[Collected data]
----

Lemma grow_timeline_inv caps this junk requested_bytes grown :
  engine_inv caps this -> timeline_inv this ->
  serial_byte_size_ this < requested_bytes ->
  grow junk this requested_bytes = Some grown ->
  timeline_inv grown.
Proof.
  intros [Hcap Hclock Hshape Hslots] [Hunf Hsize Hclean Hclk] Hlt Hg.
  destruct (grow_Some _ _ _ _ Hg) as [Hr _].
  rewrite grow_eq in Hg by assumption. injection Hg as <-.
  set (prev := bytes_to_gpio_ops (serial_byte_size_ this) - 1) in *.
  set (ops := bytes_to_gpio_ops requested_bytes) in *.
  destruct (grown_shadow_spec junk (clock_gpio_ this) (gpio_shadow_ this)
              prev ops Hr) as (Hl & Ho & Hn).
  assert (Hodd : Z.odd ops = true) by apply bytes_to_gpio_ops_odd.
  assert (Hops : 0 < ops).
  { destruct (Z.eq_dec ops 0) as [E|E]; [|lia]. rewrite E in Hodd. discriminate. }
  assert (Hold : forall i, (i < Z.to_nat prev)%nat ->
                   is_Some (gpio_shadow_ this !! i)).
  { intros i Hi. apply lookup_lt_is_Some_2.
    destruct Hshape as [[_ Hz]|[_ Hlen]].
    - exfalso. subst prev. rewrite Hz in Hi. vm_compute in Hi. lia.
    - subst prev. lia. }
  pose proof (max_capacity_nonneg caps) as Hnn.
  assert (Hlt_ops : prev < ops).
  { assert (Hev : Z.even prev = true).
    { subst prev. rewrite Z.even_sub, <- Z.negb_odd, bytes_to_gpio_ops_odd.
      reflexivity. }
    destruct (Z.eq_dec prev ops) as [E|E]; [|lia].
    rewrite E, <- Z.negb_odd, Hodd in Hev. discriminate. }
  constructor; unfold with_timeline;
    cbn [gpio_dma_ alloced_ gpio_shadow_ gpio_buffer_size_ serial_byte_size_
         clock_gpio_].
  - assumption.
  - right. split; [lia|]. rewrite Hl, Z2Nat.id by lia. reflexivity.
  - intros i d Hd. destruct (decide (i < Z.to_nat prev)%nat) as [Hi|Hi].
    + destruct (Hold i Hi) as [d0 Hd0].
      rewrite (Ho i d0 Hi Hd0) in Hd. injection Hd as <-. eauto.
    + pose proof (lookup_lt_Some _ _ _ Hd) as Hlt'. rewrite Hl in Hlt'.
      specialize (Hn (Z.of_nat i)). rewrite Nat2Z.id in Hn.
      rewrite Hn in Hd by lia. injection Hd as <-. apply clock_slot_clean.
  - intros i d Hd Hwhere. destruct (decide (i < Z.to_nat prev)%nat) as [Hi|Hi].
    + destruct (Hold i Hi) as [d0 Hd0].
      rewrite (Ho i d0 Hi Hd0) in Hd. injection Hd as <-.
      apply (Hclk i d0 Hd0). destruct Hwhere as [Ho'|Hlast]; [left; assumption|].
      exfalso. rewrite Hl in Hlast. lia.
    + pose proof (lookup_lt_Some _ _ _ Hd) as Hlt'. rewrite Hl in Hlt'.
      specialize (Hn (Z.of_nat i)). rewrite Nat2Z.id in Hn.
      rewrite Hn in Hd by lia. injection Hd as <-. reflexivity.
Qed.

----

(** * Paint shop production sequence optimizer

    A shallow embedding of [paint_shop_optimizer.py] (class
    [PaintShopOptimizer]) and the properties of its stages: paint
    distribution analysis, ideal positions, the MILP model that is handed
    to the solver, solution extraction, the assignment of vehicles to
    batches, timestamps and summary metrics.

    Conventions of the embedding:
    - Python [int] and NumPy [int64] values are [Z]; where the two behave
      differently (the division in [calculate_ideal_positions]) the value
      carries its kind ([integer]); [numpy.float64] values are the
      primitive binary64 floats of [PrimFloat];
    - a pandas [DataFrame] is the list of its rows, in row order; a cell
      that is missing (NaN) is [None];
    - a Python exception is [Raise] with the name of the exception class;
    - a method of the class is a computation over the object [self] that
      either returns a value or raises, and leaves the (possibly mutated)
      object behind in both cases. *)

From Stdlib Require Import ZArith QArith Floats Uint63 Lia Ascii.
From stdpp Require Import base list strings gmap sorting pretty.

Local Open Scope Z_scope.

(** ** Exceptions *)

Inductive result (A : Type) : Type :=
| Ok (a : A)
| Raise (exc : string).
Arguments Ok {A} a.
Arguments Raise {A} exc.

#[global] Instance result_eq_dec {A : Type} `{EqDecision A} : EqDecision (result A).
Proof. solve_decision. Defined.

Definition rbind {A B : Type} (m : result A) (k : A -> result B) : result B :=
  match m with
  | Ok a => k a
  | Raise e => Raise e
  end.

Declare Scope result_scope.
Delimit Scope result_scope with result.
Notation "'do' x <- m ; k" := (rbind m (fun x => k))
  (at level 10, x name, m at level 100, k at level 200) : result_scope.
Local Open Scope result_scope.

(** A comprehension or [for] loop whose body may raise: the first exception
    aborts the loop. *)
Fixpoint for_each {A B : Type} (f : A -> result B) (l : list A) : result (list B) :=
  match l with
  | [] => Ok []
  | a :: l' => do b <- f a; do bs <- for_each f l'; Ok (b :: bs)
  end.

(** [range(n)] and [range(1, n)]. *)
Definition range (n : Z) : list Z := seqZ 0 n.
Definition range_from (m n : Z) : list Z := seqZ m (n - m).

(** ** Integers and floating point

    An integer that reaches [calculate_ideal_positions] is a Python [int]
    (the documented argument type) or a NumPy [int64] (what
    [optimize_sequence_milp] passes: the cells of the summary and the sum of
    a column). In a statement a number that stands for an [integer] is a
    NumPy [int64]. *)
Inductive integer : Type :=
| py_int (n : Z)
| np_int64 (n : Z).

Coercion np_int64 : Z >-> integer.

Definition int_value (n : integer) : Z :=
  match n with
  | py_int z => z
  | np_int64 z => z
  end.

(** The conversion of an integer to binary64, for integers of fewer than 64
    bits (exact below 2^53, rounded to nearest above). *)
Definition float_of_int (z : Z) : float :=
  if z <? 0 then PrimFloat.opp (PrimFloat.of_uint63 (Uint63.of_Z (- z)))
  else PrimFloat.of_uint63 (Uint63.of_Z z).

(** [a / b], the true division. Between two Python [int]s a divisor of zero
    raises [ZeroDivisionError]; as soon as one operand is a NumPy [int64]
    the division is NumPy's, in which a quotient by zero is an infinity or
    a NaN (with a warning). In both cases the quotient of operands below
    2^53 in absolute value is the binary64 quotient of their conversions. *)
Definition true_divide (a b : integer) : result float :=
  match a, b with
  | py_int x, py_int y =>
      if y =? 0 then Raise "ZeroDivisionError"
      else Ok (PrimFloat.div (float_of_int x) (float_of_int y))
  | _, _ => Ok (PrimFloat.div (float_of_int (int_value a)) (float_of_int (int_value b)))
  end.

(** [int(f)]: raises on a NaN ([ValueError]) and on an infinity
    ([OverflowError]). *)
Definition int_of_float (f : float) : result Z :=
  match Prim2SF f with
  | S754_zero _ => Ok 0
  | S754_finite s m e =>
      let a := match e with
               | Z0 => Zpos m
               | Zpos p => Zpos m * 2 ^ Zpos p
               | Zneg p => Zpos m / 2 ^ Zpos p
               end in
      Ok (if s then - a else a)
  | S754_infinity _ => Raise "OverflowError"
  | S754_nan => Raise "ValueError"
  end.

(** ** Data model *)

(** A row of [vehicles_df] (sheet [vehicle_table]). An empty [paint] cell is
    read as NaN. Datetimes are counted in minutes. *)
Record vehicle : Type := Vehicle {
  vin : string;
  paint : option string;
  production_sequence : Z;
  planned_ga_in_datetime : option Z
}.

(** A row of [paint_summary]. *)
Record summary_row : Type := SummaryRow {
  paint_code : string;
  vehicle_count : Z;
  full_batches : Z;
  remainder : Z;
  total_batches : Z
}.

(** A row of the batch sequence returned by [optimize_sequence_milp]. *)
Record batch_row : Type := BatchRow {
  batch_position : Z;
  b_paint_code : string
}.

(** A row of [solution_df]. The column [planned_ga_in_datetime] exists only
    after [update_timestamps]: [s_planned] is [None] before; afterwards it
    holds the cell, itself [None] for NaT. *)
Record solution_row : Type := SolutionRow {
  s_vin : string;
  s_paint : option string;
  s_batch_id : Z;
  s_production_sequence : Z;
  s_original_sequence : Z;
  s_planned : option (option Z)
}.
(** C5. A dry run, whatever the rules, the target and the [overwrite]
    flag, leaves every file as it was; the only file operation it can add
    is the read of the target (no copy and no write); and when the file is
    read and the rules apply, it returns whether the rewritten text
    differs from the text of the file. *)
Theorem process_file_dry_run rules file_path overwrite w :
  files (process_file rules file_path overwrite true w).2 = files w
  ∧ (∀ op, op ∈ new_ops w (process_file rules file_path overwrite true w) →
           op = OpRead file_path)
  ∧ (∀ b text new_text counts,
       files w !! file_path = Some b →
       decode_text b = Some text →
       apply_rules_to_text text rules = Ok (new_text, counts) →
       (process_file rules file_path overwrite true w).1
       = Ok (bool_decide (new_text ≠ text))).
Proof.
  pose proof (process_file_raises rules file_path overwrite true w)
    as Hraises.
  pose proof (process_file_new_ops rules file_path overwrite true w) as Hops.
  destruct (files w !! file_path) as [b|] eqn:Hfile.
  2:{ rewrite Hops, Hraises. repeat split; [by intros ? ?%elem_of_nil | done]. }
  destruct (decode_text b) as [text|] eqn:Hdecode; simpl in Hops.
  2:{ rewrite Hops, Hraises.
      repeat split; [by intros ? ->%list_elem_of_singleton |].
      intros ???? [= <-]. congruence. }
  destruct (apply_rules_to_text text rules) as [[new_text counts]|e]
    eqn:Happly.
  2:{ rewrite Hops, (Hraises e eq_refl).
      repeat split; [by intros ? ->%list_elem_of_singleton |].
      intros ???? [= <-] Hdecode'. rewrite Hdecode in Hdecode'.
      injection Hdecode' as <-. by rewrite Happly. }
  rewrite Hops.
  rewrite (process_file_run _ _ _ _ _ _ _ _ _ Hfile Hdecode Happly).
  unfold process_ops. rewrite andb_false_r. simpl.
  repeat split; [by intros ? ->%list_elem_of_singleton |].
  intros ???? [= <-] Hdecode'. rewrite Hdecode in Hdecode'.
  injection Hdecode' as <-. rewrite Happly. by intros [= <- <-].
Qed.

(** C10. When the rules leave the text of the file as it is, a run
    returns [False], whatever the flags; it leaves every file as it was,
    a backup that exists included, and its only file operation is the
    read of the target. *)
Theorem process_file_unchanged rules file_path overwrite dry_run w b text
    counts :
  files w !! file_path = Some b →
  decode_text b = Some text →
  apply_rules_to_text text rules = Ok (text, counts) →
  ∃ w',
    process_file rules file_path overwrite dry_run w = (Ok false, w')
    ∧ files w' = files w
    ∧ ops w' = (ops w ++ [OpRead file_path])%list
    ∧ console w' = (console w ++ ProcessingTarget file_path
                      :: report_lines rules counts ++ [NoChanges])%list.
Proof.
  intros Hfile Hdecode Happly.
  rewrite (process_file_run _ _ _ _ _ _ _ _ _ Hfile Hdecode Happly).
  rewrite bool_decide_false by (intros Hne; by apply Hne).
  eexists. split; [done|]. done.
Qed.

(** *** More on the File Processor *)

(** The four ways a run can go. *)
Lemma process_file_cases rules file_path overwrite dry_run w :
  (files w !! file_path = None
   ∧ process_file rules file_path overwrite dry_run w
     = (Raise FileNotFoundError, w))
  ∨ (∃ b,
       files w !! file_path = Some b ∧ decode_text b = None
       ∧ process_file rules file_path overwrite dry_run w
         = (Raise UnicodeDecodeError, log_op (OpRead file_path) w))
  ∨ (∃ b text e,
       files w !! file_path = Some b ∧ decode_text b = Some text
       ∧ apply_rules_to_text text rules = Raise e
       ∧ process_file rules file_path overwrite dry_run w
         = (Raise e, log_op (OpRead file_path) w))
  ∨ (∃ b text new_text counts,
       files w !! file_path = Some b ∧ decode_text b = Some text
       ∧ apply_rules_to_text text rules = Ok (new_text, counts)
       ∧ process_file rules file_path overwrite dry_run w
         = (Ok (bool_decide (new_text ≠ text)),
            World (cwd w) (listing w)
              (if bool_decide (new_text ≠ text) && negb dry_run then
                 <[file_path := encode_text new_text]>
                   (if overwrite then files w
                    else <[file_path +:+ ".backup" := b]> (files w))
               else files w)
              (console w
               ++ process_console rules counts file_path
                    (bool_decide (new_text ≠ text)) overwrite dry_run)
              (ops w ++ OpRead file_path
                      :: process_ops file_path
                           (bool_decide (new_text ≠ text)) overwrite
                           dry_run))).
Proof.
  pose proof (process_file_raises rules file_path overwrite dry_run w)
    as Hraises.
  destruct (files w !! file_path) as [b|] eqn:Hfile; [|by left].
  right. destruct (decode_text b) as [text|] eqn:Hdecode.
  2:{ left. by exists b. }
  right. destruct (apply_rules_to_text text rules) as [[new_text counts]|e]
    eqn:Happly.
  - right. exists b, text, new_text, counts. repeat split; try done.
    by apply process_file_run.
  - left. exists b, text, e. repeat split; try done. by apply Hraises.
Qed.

----

> [PROBLEM TO WORK ON]:
Only one stretch of the entries above is wanted: the lines from the one containing "Lemma grow_timeline_inv caps" through the one containing "destruct (Z.eq_dec prev". Please reproduce it exactly.

> [ANSWER SPACE]:
Lemma grow_timeline_inv caps this junk requested_bytes grown :
  engine_inv caps this -> timeline_inv this ->
  serial_byte_size_ this < requested_bytes ->
  grow junk this requested_bytes = Some grown ->
  timeline_inv grown.
Proof.
  intros [Hcap Hclock Hshape Hslots] [Hunf Hsize Hclean Hclk] Hlt Hg.
  destruct (grow_Some _ _ _ _ Hg) as [Hr _].
  rewrite grow_eq in Hg by assumption. injection Hg as <-.
  set (prev := bytes_to_gpio_ops (serial_byte_size_ this) - 1) in *.
  set (ops := bytes_to_gpio_ops requested_bytes) in *.
  destruct (grown_shadow_spec junk (clock_gpio_ this) (gpio_shadow_ this)
              prev ops Hr) as (Hl & Ho & Hn).
  assert (Hodd : Z.odd ops = true) by apply bytes_to_gpio_ops_odd.
  assert (Hops : 0 < ops).
  { destruct (Z.eq_dec ops 0) as [E|E]; [|lia]. rewrite E in Hodd. discriminate. }
  assert (Hold : forall i, (i < Z.to_nat prev)%nat ->
                   is_Some (gpio_shadow_ this !! i)).
  { intros i Hi. apply lookup_lt_is_Some_2.
    destruct Hshape as [[_ Hz]|[_ Hlen]].
    - exfalso. subst prev. rewrite Hz in Hi. vm_compute in Hi. lia.
    - subst prev. lia. }
  pose proof (max_capacity_nonneg caps) as Hnn.
  assert (Hlt_ops : prev < ops).
  { assert (Hev : Z.even prev = true).
    { subst prev. rewrite Z.even_sub, <- Z.negb_odd, bytes_to_gpio_ops_odd.
      reflexivity. }
    destruct (Z.eq_dec prev ops) as [E|E]; [|lia].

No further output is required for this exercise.